"Unfunded requirements lists" (UFRs) are Congressional mandates on military hardware that heads of military branches negotiate directly with Congress in order to get around defense budget cuts. Congress largely supports to support defense-related manufacturing in their states and districts. While the ideal long-term solution is Congress repeal of the requirement that defense agencies send these annual lists to Congress, we know from past experience that with a proactive Defense Secretary such lists can be curtailed.
As such, we are asking Secretary of Defense Lloyd Austin to follow in former Secretary Robert Gates' footsteps to lessen UFR requests in the meantime.
Halting backdoor weapons deals is core to fighting the military industrial complex. Just because some Members of Congress want to support military jobs doesn't mean that it's a good use of taxpayer dollars. In some cases, these requests, which are usually fully funded, are more than the entire State Department budget. For the sake of transparency, requests such as these must remain inside normal budgetary procedures. This is just one more example of wasteful spending that could otherwise be invested in green jobs and diplomatic efforts in order to keep Americans employed while cutting unnecessary and destructive military expenditures.
Dear Secretary Austin:
On behalf of the undersigned organizations, which advocate for robust government accountability, oversight, and transparency from across the ideological spectrum, we write to request your support in significantly curtailing the size and scope of Unfunded Requirements Lists (UFRs) the service branches and other components of the Department of Defense (DoD) furnish to Congress each year. These lists, though currently required by statute, negatively impact prioritization efforts throughout the military and make the Congressional budget process unnecessarily complex and unwieldy. While we are working with Congress to repeal the UFR requirements currently under law, we ask you to follow the example of former Secretary Robert Gates in asking the service branches to cut down on these requests.
As you are well aware, Congress currently requires the Army, Navy, Air Force, Marine Corps, Coast Guard, Space Force, National Guard, Missile Defense Agency, and the Under Secretary of Defense for Acquisition and Sustainment to submit UFRs to Congress each and every year.

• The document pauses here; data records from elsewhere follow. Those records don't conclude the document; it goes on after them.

(** * BEE2.4 compiler plug-ins: utilities, positioning conditions,
      resizable triggers and voice lines

    A shallow embedding of [src/utils.py], [src/conditions/positioning.py],
    [src/conditions/resizableTrigger.py] and [src/voiceLine.py].

    Conventions of the embedding:
    - a Python call that may raise returns [result A]: [Ok a] for a normal
      return, [Raise e] for an exception that leaves the function;
    - Python [str] is [string] (one [ascii] per character), Python [int] is
      [Z], Python [float] is idealised as a real number [R];
    - module-level variables are fields of an explicit state record that the
      functions thread through;
    - objects of modules that are not part of these four files ([vmfLib],
      [property_parser], [conditions], [vbsp], [BEE2_config], the standard
      library) are given by small models or by fields of an environment
      record, each introduced where it is first needed. *)

From Stdlib Require Import ZArith QArith Qround Reals Lra Lia List Sorted String Ascii.
From stdpp Require Import base option list gmap sets strings pretty.

Set Default Proof Using "Type".

(* ===================================================================== *)
(** * Python runtime                                                      *)
(* ===================================================================== *)

Module Py.

(** The exception classes that the embedded code raises or catches.
    [NonFinite] is not a Python class: floats are idealised as exact numbers,
    and a computation whose Python result would be an infinity or a NaN is
    cut short with it, so that nothing is stated about such runs.
    [UserError] stands for any exception raised by caller-supplied code. *)
Inductive exn : Type :=
| KeyError
| IndexError
| ValueError
| TypeError
| AttributeError
| AssertionError
| StopIteration
| FileNotFoundError
| FileExistsError
| IsADirectoryError
| NotADirectoryError
| ZeroDivisionError
| InvalidOperation
| NonFinite
| UserError (tag : string).

(** Outcome of a call: a value, or an exception in flight. *)
Inductive result (A : Type) : Type :=
| Ok (a : A)
| Raise (e : exn).
Arguments Ok {A} a.
Arguments Raise {A} e.

#[global] Instance result_ret : MRet result := fun A a => Ok a.
#[global] Instance result_bind : MBind result := fun A B f m =>
  match m with
  | Ok a => f a
  | Raise e => Raise e
  end.

#[global] Instance exn_eq_dec : EqDecision exn.
Proof. solve_decision. Defined.

(** [try: body except E: handler] for one exception class. *)
Definition try_except {A} (body : result A) (E : exn) (handler : result A) : result A :=
  match body with
  | Ok a => Ok a
  | Raise e => if decide (e = E) then handler else Raise e
  end.

(** ** Characters and strings *)

Definition tab : ascii := ascii_of_nat 9.
Definition space : ascii := ascii_of_nat 32.

(** [c in s] for a one-character [c]. *)
Fixpoint char_in (c : ascii) (s : string) : bool :=
  match s with
  | EmptyString => false
  | String d rest => if Ascii.eqb c d then true else char_in c rest
  end.

(** [str.casefold()] on the ASCII range: the upper-case letters are mapped to
    lower case, every other character is kept. *)
Definition casefold_char (c : ascii) : ascii :=
  let n := nat_of_ascii c in
  if ((65 <=? n) && (n <=? 90))%nat then ascii_of_nat (n + 32) else c.

Fixpoint casefold (s : string) : string :=
  match s with
  | EmptyString => EmptyString
  | String c rest => String (casefold_char c) (casefold rest)
  end.

(** [str.upper()] on the ASCII range. *)
Definition upper_char (c : ascii) : ascii :=
  let n := nat_of_ascii c in
  if ((97 <=? n) && (n <=? 122))%nat then ascii_of_nat (n - 32) else c.

Fixpoint upper (s : string) : string :=
  match s with
  | EmptyString => EmptyString
  | String c rest => String (upper_char c) (upper rest)
  end.

(** [''.join(chars)] for a list of characters. *)
Definition join_chars (chars : list ascii) : string :=
  fold_right String EmptyString chars.

(** [s.split(sep)] with an explicit one-character separator: every
    occurrence of [sep] ends a field, so consecutive separators and
    separators at either end produce empty fields; the result is never
    empty. *)
Fixpoint split (sep : ascii) (s : string) : list string :=
  match s with
  | EmptyString => [EmptyString]
  | String c rest =>
      if Ascii.eqb c sep then EmptyString :: split sep rest
      else match split sep rest with
           | field :: fields => String c field :: fields
           | [] => [String c EmptyString]
           end
  end.

(** [s[0]]: raises [IndexError] on the empty string. *)
Definition first_char (s : string) : result ascii :=
  match s with
  | EmptyString => Raise IndexError
  | String c _ => Ok c
  end.

(** [s[-1]]: raises [IndexError] on the empty string. *)
Fixpoint last_char (s : string) : result ascii :=
  match s with
  | EmptyString => Raise IndexError
  | String c EmptyString => Ok c
  | String _ rest => last_char rest
  end.

(** [s[1:]] and [s[:-1]]; slices never raise. *)
Definition drop_first (s : string) : string :=
  match s with
  | EmptyString => EmptyString
  | String _ rest => rest
  end.

Fixpoint drop_last (s : string) : string :=
  match s with
  | EmptyString => EmptyString
  | String _ EmptyString => EmptyString
  | String c rest => String c (drop_last rest)
  end.

(** [s.startswith(p)] and [s.lstrip(c)] for a single character [c]. *)
Fixpoint startswith (p s : string) : bool :=
  match p, s with
  | EmptyString, _ => true
  | String a p', String b s' => Ascii.eqb a b && startswith p' s'
  | String _ _, EmptyString => false
  end.

Fixpoint lstrip (c : ascii) (s : string) : string :=
  match s with
  | String d rest => if Ascii.eqb c d then lstrip c rest else s
  | EmptyString => EmptyString
  end.

(** ** Dynamically typed values

    The hashable scalars that reach [conv_bool] and the dictionaries keyed by
    them.  A float is carried as the rational it denotes. *)
Inductive value : Type :=
| VNone
| VBool (b : bool)
| VInt (n : Z)
| VFloat (q : Q)
| VStr (s : string)
| VBytes (s : string).

(** The number a numeric value denotes; [bool] is a subclass of [int]. *)
Definition as_number (v : value) : option Q :=
  match v with
  | VBool b => Some (inject_Z (if b then 1 else 0))
  | VInt n => Some (inject_Z n)
  | VFloat q => Some q
  | _ => None
  end.

(** [a == b], as used for dictionary keys: numbers of any type compare by
    value ([True == 1 == 1.0]), strings with strings, bytes with bytes. *)
Definition py_eq (a b : value) : bool :=
  match as_number a, as_number b with
  | Some x, Some y => Qeq_bool x y
  | _, _ =>
      match a, b with
      | VNone, VNone => true
      | VStr s, VStr t => String.eqb s t
      | VBytes s, VBytes t => String.eqb s t
      | _, _ => false
      end
  end.

(** Truth value of an object. *)
Definition truthy (v : value) : bool :=
  match v with
  | VNone => false
  | VBool b => b
  | VInt n => negb (n =? 0)%Z
  | VFloat q => negb (Qeq_bool q 0)
  | VStr s | VBytes s => negb (String.eqb s "")
  end.

(** A [dict] whose keys are values: entries in insertion order, at most one
    entry per key up to [py_eq]. *)
Definition dict (V : Type) : Type := list (value * V).

Fixpoint dict_lookup {V} (d : dict V) (k : value) : option V :=
  match d with
  | [] => None
  | (k', v) :: rest => if py_eq k' k then Some v else dict_lookup rest k
  end.

(** [d[k] = v]: an existing key keeps its place (and the first key object),
    only its value is replaced. *)
Fixpoint dict_set {V} (d : dict V) (k : value) (v : V) : dict V :=
  match d with
  | [] => [(k, v)]
  | (k', v') :: rest =>
      if py_eq k' k then (k', v) :: rest else (k', v') :: dict_set rest k v
  end.

(** A dictionary display [{k1: v1, k2: v2, ...}]. *)
Definition dict_display {V} (items : list (value * V)) : dict V :=
  fold_left (fun d kv => dict_set d kv.1 kv.2) items [].

(** [d[k]], raising [KeyError], and [d.get(k, default)]. *)
Definition dict_getitem {V} (d : dict V) (k : value) : result V :=
  match dict_lookup d k with
  | Some v => Ok v
  | None => Raise KeyError
  end.

Definition dict_get {V} (d : dict V) (k : value) (dflt : V) : V :=
  match dict_lookup d k with
  | Some v => v
  | None => dflt
  end.

End Py.

(* ===================================================================== *)
(** * utils.py: general utility functions                                 *)
(* ===================================================================== *)

Module utils.
Import Py.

Though the statutory requirements for UFRs are relatively new, Congress has requested -- and the service branches have submitted -- UFRs on and off since the 1990s.

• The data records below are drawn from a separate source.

(** ** Python's [int] on a string, base ten

    Blanks are stripped on both sides, one sign may lead, and the digits may
    be grouped by single underscores.  Anything else raises [ValueError],
    and so does a literal of more digits than the interpreter allows.  A
    literal that is not ASCII is first turned into one by [to_ascii]. *)

Definition is_space (c : ascii) : bool :=
  let n := nat_of_ascii c in
  ((9 <=? n) && (n <=? 13) || (n =? 32))%nat.

Definition digit_of (c : ascii) : option Z :=
  let n := nat_of_ascii c in
  if ((48 <=? n) && (n <=? 57))%nat then Some (Z.of_nat n - 48) else None.

Definition is_underscore (c : ascii) : bool := Ascii.eqb c "_".

Definition chars (s : string) : list ascii := list_ascii_of_string s.

Fixpoint lstrip (l : list ascii) : list ascii :=
  match l with
  | c :: l' => if is_space c then lstrip l' else l
  | [] => []
  end.

Definition strip (l : list ascii) : list ascii :=
  rev (lstrip (rev (lstrip l))).

(** [digits acc l]: [l] continues a literal whose value so far is [acc] and
    whose last character was a digit. *)
Fixpoint digits (acc : Z) (l : list ascii) : option Z :=
  match l with
  | [] => Some acc
  | c :: l' =>
      match digit_of c with
      | Some d => digits (10 * acc + d) l'
      | None =>
          if is_underscore c then
            match l' with
            | c' :: l'' =>
                match digit_of c' with
                | Some d => digits (10 * acc + d) l''
                | None => None
                end
            | [] => None
            end
          else None
      end
  end.

Definition unsigned (l : list ascii) : option Z :=
  match l with
  | c :: l' => match digit_of c with
               | Some d => digits d l'
               | None => None
               end
  | [] => None
  end.

Definition is_ascii (s : string) : bool :=
  forallb (fun c => (nat_of_ascii c <? 128)%nat) (chars s).

(** The digits of a literal, underscores and sign left out. *)
Definition count_digits (l : list ascii) : nat :=
  length (List.filter (fun c => bool_decide (is_Some (digit_of c))) l).

(** The limit applies from 641 digits on, and only when it is set. *)
Definition over_limit (env : Env) (l : list ascii) : bool :=
  let n := count_digits l in
  ((640 <? n) && (0 <? int_max_str_digits env)
   && (int_max_str_digits env <? n))%nat.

Former Secretary Robert Gates correctly saw these lists as harmful to Department-wide planning and prioritization, not to mention a potential boondoggle for America’s taxpayers. As Mark Thompson, formerly of TIME Magazine and now at the Project on Government Oversight (POGO), wrote in July 2009:
This year, however, Defense Secretary Robert Gates is determined to crack down on what are known inside the Pentagon as "unfunded priority lists" and on Capitol Hill — to make them more palatable to skeptical lawmakers — as unfunded "requirements" or "mandates." Taxpayers who follow such arcane budget shenanigans call them "wish lists," and for good reason — they're basically lists of goodies that the Pentagon's civilian leaders felt weren't needed. Not only are they a waste of tens of billions of dollars, but funding such weapons outside normal channels leads to an unbalanced military force, jeopardizing the never-ending quest for the military services to fight wars jointly instead of engaging in internal budgetary guerrilla warfare with one another. And in going after them so directly, Gates is continuing his campaign to bring fundamental change to the Pentagon that will last beyond his tenure.
Thanks to Secretary Gates’ leadership, UFRs were cut down in size by about 90 percent from one year to the next, demonstrating that fundamental reform to this inefficient and unwieldy practice is possible -- while still complying with current law.
We urge you to take up the mantle from Secretary Gates by asking the service branches, the Missile Defense Agency, and the Under Secretary of Defense for Acquisition and Sustainment to significantly cut the size and scope of their UFRs for FY 2022 (and beyond, so long as UFR requirements exist under law). Should you choose to lead here you will no doubt encounter some resistance from Congress, but you can also count on strong support from the undersigned organizations, who work with members of Congress across the ideological spectrum on budget, spending, and Defense Department matters on a daily basis. We hope that under your leadership the Department focuses on being responsible stewards of the significant funds they already receive, rather than jockeying for more taxpayer dollars and undermining the budget process.
Should you or your staff have any questions we are at your service, and thanks in advance for your consideration.